Je dois reconnaître que je n’ai jamais rencontré de juif qui sentît mauvais.

Georges Simenon

À Adolphe Nysenholc, le Témoin

Yam Hamelakh (mer Morte), 13 février 2403

Peut-être vous souvenez-vous de la découverte de sept jarres que fit l’an dernier dans les parages de la mer Morte un vieux boulanger juif retraité et exilé volontaire en Palestine ? C’était moi en effet, et je fis alors la promesse de déposer la suite de mon rapport au prochain G7 des Prophètes s’il venait à se tenir à nouveau en ces lieux. Pour les trois premières jarres, le lecteur se reportera avantageusement aux publications scientifiques impartiales qui ont assuré la pérennité de mon expertise.

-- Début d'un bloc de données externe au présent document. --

(** No regular file stands at [p] or above it. *)
Definition dirs_only_above (fs : gmap (list string) node) (p : list string) : Prop :=
  forall q c mode, q `prefix_of` p -> lookup fs q <> Some (File c mode).

(** No regular file of [w] stands at [path] or above it. *)
Definition free (w : world) (path : string) : Prop :=
  dirs_only_above (files w) (resolve w path).

(** [fs'] is [fs] with directories added. *)
Definition extends (fs fs' : gmap (list string) node) : Prop :=
  forall q, lookup fs' q = lookup fs q
            \/ (lookup fs q = None /\ lookup fs' q = Some Dir).

(** The places of the run directory numbered [k] and of its layout. *)
Definition run_places (dir prefix : string) (k : Z) : list string :=
  let run := join dir (prefix +:+ str_of_int k) in
  [run; join run "data"; join run "slurm/error"; join run "slurm/output"].

(** The existing immediate child directories of [dir] whose names start
    with the prefix, as the allocator finds them. *)
Definition child_dirs (w : world) (dir prefix : string) : list string :=
  match listdir dir w with
  | (Ok names, _) => JobPrepper.existing_dirs_of w dir prefix names
  | _ => []
  end.

(** Only ASCII characters: the text on which [Py.int] is Python's [int]. *)
Definition ascii_only (s : string) : bool :=
  string_forall (fun c => code c <? 128) s.

(** [h] is the largest of zero and the integers that are the suffixes of
    the child directories of [dir] whose names start with the prefix. *)
Definition largest_suffix (w : world) (dir prefix : string) (h : Z) : Prop :=
  0 <= h
  /\ (forall name k, name ∈ child_dirs w dir prefix ->
        int (suffix_of prefix name) = Some k -> k <= h)
  /\ (h = 0 \/ exists name, name ∈ child_dirs w dir prefix
                            /\ int (suffix_of prefix name) = Some h).

(** The prefixes of a resolved path, the root first. *)
Fixpoint inits {A} (p : list A) : list (list A) :=
  [] :: match p with
        | [] => []
        | c :: p' => (c ::.) <$> inits p'
        end.

(** No regular file stands at [p] or above it, as a test. *)
Definition no_file_above (fs : gmap (list string) node) (p : list string) : bool :=
  forallb (fun q => match lookup fs q with
                    | Some (File _ _) => false
                    | _ => true
                    end)
          (inits p).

Pour étudier dans la sérénité le contenu du quatrième récipient, je me suis comme à l’accoutumée installé au bord des eaux limpides et ridées de vaguelettes bleutées. La mer Morte étalait autour de moi son léger ressac sur la grève, tandis qu’à quelques dizaines de mètres les escarpements les plus désolés contribuaient à ma tranquillité en décourageant les visiteurs les plus audacieux. Parfois un murmure du sable suggérait le glissement d’une vipère ou la course d’une gerbille, un frôlement laissait deviner le passage en vol plané d’une outarde ou d’un faucon. L’air transparent révélait au loin la verdoyante vallée du Jourdain et la palette subtile des acacias, des térébinthes, des jujubiers. Seuls quelques souffles brûlants de sharav menaçaient d’éparpiller les précieux documents que j’examinais avec attention.

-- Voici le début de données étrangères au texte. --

(** * Konsole terminal display: screen image, diff update, scroll shift, selection

    A shallow embedding of the parts of [TerminalDisplay.cpp] that keep the
    displayed character image, reconcile it with the image of the screen
    window ([updateImage]), shift it on scrolling ([scrollImage]) and turn
    mouse positions into selections ([characterPosition], [extendSelection],
    [mouseDoubleClickEvent], [mouseTripleClickEvent]).

    Conventions.
    - C++ [int] values are integers of [Z]; the grids handled are far below
      2^31 cells and signed overflow is undefined in C++, so no wrap-around
      is modelled, with one exception: [characterPosition], which is handed
      any point whatever, computes as the compiled code does, modulo 2^32.
      [/] on [int] truncates towards zero: [Z.quot].
    - The image is the flat, row-major array [_image] of
      [_lines * _columns + 1] cells: a [list Character] indexed by [Z].
      Reading outside the list (undefined in C++) yields the blank cell;
      writing outside it is dropped.
    - A failed [assert] and a division by zero abort the call: the
      operations that can reach one return [option].
    - [_lineProperties] is a vector that the selection code indexes
      unchecked.  Here a row outside it reads as not wrapped; the
      statements about selection assume a vector that covers the rows
      read. *)

From Stdlib Require Import ZArith List Bool Lia.
Import ListNotations.
Open Scope Z_scope.

(** ** Cells *)

(** Modelled from the spec: [CharacterColor] is declared in a header that is
    not part of these sources; the spec calls it a colour reference.  Only
    its equality is used here. *)
Definition CharacterColor : Type := Z.

(** Modelled from the spec: the [Character] structure (section 3, Cell):
    a character code, a rendition bit set, a foreground and a background
    colour.  Character code 0 marks the continuation of a double-width
    cell. *)
Record Character : Type := mkCharacter {
  character : Z;
  rendition : Z;
  foregroundColor : CharacterColor;
  backgroundColor : CharacterColor
}.

(** Modelled from the spec: [operator==] / [operator!=] on [Character],
    declared beside the structure; cells are compared field by field. *)
Definition Character_eqb (a b : Character) : bool :=
  (character a =? character b) && (rendition a =? rendition b)
  && (foregroundColor a =? foregroundColor b)
  && (backgroundColor a =? backgroundColor b).

Definition Character_neqb (a b : Character) : bool := negb (Character_eqb a b).

(** Modelled from the spec: constants of the missing headers.  The default
    colours and rendition are those [clearImage] writes; the rendition and
    line-property flags are single bits. *)
Definition DEFAULT_FORE_COLOR : Z := 0.
Definition DEFAULT_BACK_COLOR : Z := 1.
Definition DEFAULT_RENDITION : Z := 0.
Definition RE_BLINK : Z := 2.
Definition LINE_WRAPPED : Z := 1.
Definition LINE_DOUBLEWIDTH : Z := 2.
Definition LINE_DOUBLEHEIGHT : Z := 4.

(** The cell [clearImage] writes everywhere: a space in default colours. *)
Definition blankCharacter : Character :=
  {| character := 32; rendition := DEFAULT_RENDITION;
     foregroundColor := DEFAULT_FORE_COLOR;
     backgroundColor := DEFAULT_BACK_COLOR |}.

(** [static inline bool isLineChar(Q_UINT16 c)] *)
Definition isLineChar (c : Z) : bool := Z.land c 65408 =? 9472.

(** ** Flat arrays *)

(** [a[i]]: element [i] of an array, with default [d] outside of it. *)
Definition zth {A : Type} (d : A) (l : list A) (i : Z) : A :=
  if i <? 0 then d else nth (Z.to_nat i) l d.

(** [img[i]] for an image. *)
Definition cell (img : list Character) (i : Z) : Character :=
  zth blankCharacter img i.

Definition len {A : Type} (l : list A) : Z := Z.of_nat (length l).

(** The indices [0 .. n-1]. *)
Definition indices (n : nat) : list Z := map Z.of_nat (seq 0 n).

(** [memmove(&dst[d], &src[s], n * sizeof(Character))] as seen in [dst]:
    cells [d .. d+n-1] of the result are cells [s .. s+n-1] of [src] as
    they were before the call, all other cells stay.  [memcpy] between two
    distinct arrays is the same function. *)
Definition copyCells (dst src : list Character) (d s n : Z) : list Character :=
  map (fun i => if (d <=? i) && (i <? d + n) then cell src (i - d + s)
                else cell dst i)
      (indices (length dst)).

Definition memmove (img : list Character) (d s n : Z) : list Character :=
  copyCells img img d s n.

Definition memcpy (dst src : list Character) (d s n : Z) : list Character :=
  copyCells dst src d s n.

(** [a[i] = v] on an array of flags. *)
Definition zset {A : Type} (l : list A) (i : Z) (v : A) : list A :=
  map (fun p => if fst p =? i then v else snd p)
      (combine (indices (length l)) l).

(** ** Toolkit values *)

Record QPoint : Type := mkQPoint { px : Z; py : Z }.

Definition QPoint_eqb (a b : QPoint) : bool :=
  (px a =? px b) && (py a =? py b).

(** [QRect(x, y, width, height)] *)
Record QRect : Type := mkQRect { rx : Z; ry : Z; rw : Z; rh : Z }.

(** [QRect::contains(QPoint)]: the pixel lies inside the rectangle. *)
Definition QRect_contains (r : QRect) (p : QPoint) : bool :=
  (rx r <=? px p) && (px p <? rx r + rw r)
  && (ry r <=? py p) && (py p <? ry r + rh r).

(** A [QRegion] built with [operator|=] from rectangles: the rectangles
    united so far, in the order in which they were added. *)
Definition QRegion : Type := list QRect.

Definition QRegion_unite (g : QRegion) (r : QRect) : QRegion := g ++ [r].

Inductive ScrollBarLocation : Type :=
  SCROLLBAR_NONE | SCROLLBAR_LEFT | SCROLLBAR_RIGHT.

(** The scroll bar widget: its range, value and width. *)
Record QScrollBar : Type := mkQScrollBar {
  sb_minimum : Z;
  sb_maximum : Z;
  sb_value : Z;
  sb_width : Z
}.

Inductive DragState : Type := diNone | diPending | diDragging.

Record DragInfo : Type := mkDragInfo {
  drag_state : DragState;
  drag_start : QPoint
}.

(** Modelled from the spec: the [ScreenWindow] class is not part of these
    sources.  The record holds what its getters return to the display
    (section 6, Input: the incoming image and its size, the scroll delta,
    the line attributes) and the arguments of the last [setSelectionStart]
    and [setSelectionEnd] calls, which is the selection the display has
    communicated to it. *)
Record ScreenWindow : Type := mkScreenWindow {
  scrollCount : Z;
  getImage : list Character;
  windowLines : Z;
  windowColumns : Z;
  currentLine : Z;
  lineCount : Z;
  getLineProperties : list Z;
  selectionStart : option (Z * Z * bool);
  selectionEnd : option (Z * Z)
}.

Definition resetScrollCount (w : ScreenWindow) : ScreenWindow :=
  {| scrollCount := 0; getImage := getImage w; windowLines := windowLines w;
     windowColumns := windowColumns w; currentLine := currentLine w;
     lineCount := lineCount w; getLineProperties := getLineProperties w;
     selectionStart := selectionStart w; selectionEnd := selectionEnd w |}.

Definition setSelectionStart (x y : Z) (columnMode : bool) (w : ScreenWindow)
  : ScreenWindow :=
  {| scrollCount := scrollCount w; getImage := getImage w;
     windowLines := windowLines w; windowColumns := windowColumns w;
     currentLine := currentLine w; lineCount := lineCount w;
     getLineProperties := getLineProperties w;
     selectionStart := Some (x, y, columnMode);
     selectionEnd := selectionEnd w |}.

Mon travail dura dix jours et quelques nuits, et je vous livre ci-dessous le rapport plein d’interrogations que je viens de signer et d’expédier.

Daleth : jarre n° 4

Gisement tout au fond de la grotte, au centre, position presque verticale, légèrement inclinée SSE, longueur 66 cm, diamètre maximum 25 cm, terre cuite brunâtre, nombreuses fêlures.

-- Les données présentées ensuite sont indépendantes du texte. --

(** X6: what the tools that clone a branch show of the container's output
    and errors does not contain the token, when the token is not empty and
    has no ['*'] and no line break. *)
Theorem branch_reports_hide_token tok :
  tok <> EmptyString -> lacks "*" tok = true -> lacks Str.newline tok = true ->
  (forall repo_name branch_name lint_command docker_image setup_commands timeout d r d',
      lint_code_on_branch tok repo_name branch_name lint_command docker_image
        setup_commands timeout d = Some (r, d') ->
      hidden tok (lint_texts r))
  /\ (forall repo_name branch_name test_command docker_image setup_commands timeout
             d r d',
        run_tests_on_branch tok repo_name branch_name test_command docker_image
          setup_commands timeout d = Some (r, d') ->
        hidden tok (tests_texts r))
  /\ (forall repo_name branch_name coverage_command docker_image setup_commands
             min_coverage timeout d r d',
        run_coverage_on_branch tok repo_name branch_name coverage_command docker_image
          setup_commands min_coverage timeout d = Some (Ret r, d') ->
        hidden tok (coverage_texts r))
  /\ (forall repo_name branch_name mutation_command docker_image setup_commands
             test_command min_mutation_score timeout d r d',
        run_mutation_tests_on_branch tok repo_name branch_name mutation_command
          docker_image setup_commands test_command min_mutation_score timeout d
        = Some (Ret r, d') ->
        hidden tok (mutation_texts r)).
Proof.
  intros Hne Hl Hnl.
  pose proof (fun n x => redacted_prefix_hides tok n x Hne Hl) as Hred.
  split; [| split; [| split]].
  - intros repo_name branch_name lint_command docker_image setup_commands timeout d r d'.
    unfold lint_code_on_branch. cbv zeta.
    destruct (negb _); [intros [= <- _]; constructor |].
    destruct (execute _ _ _ _ d) as [[res d1] |]; [| discriminate].
    destruct (exit_code res =? 0).
    + destruct (truthy (Str.strip _)); intros [= <- _]; repeat constructor.
      apply Hred.
    + intros [= <- _]. apply shown_hidden; assumption.
  - intros repo_name branch_name test_command docker_image setup_commands timeout d r d'.
    unfold run_tests_on_branch. cbv zeta.
    destruct (negb _); [intros [= <- _]; constructor |].
    destruct (execute _ _ _ _ d) as [[res d1] |]; [| discriminate].
    intros [= <- _]. apply shown_hidden; assumption.
  - intros repo_name branch_name coverage_command docker_image setup_commands
           min_coverage timeout d r d'.
    unfold run_coverage_on_branch. cbv zeta.
    destruct (negb _); [intros [= <- _]; constructor |].
    destruct (execute _ _ _ _ d) as [[res d1] |]; [| discriminate].
    destruct (find_coverage _ _) as [cov | e]; cbn [bind]; [| discriminate].
    intros [= <- _]. apply shown_hidden; assumption.
  - intros repo_name branch_name mutation_command docker_image setup_commands
           test_command min_mutation_score timeout d r d'.
    unfold run_mutation_tests_on_branch. cbv zeta.
    destruct (negb _); [intros [= <- _]; constructor |].
    destruct (execute _ _ _ _ d) as [[r1 d1] |]; [| discriminate].
    destruct (negb _).
    + intros [= <- _]. apply shown_hidden; assumption.
    + destruct (execute _ _ _ _ d1) as [[r2 d2] |]; [| discriminate].
      destruct (parse_mutation_output _) as [[[[[[t k] sv] to] nc] sc] | e];
        cbn [bind]; [| discriminate].
      intros [= <- _]. repeat constructor. cbn [mut_raw].
      apply contains_take; [exact Hne |].
      assert (Hwhole : forall x, Str.contains tok (redact tok x) = false).
      { intros x. unfold redact. destruct (truthy tok) eqn:E;
          [apply replace_hides; assumption |].
        destruct tok; [contradiction | discriminate]. }
      apply (contains_junction Str.newline); auto.
Qed.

Sans que j’eusse pu en déterminer l’origine, une odeur pestilentielle s’échappa de cette vieille cruche lorsque je la dégageai. Après avoir isolé les papiers rongés qui l’emplissaient, je procédai au tamisage des résidus poussiéreux et à leur étude palynologique, qui nous ramena quatre siècles en arrière. L’analyse des exhalaisons du vieux pot nécessita un masque respiratoire. Mais ces divers relents n’étaient pas répertoriés dans mes livres de référence, et il est probable qu’une époque révolue ait aboli toute mention de telles puanteurs.

Le contenu proprement dit de la jarre se révéla composé de lambeaux de pages issus de publications littéraires diverses, qui toutes évoquaient – comme c’est trop souvent le cas dans de tels documents – une de ces commémorations auxquelles les hommes recouraient volontiers pour flatter leur bonne conscience alors qu’avec leur propre complicité la guerre était à leur porte.

Un écrivain de ce siècle lointain avait paraît-il mis toute la grisaille de l’humanité dans d’innombrables romans. Le Grand Gris en quelque sorte. Un consensus obligatoire voulait que l’on admire chaque page qu’il avait livrée, chaque aventure plus ou moins sordide dans laquelle il avait plongé ses héros de mots.

De mots.

D’idées, je n’ai pas saisi lesquelles fondaient le génie qu’on lui prêtait. J’ai du reste questionné à ce sujet mon ami Moh Boualkitab, qui officie souvent auprès des Prophètes lorsque ceux-ci se réunissent, et jamais il ne les a entendus citer, évoquer ou invoquer la moindre idée de ce Grand Gris. J’ai interrogé également mon camarade Knigovoï retiré sur ses Monts des Moineaux, puisque l’un des documents de la jarre évoquait le Grand Gris comme le « premier romancier russe de langue française », mais je ne récoltai qu’un grand éclat de rire.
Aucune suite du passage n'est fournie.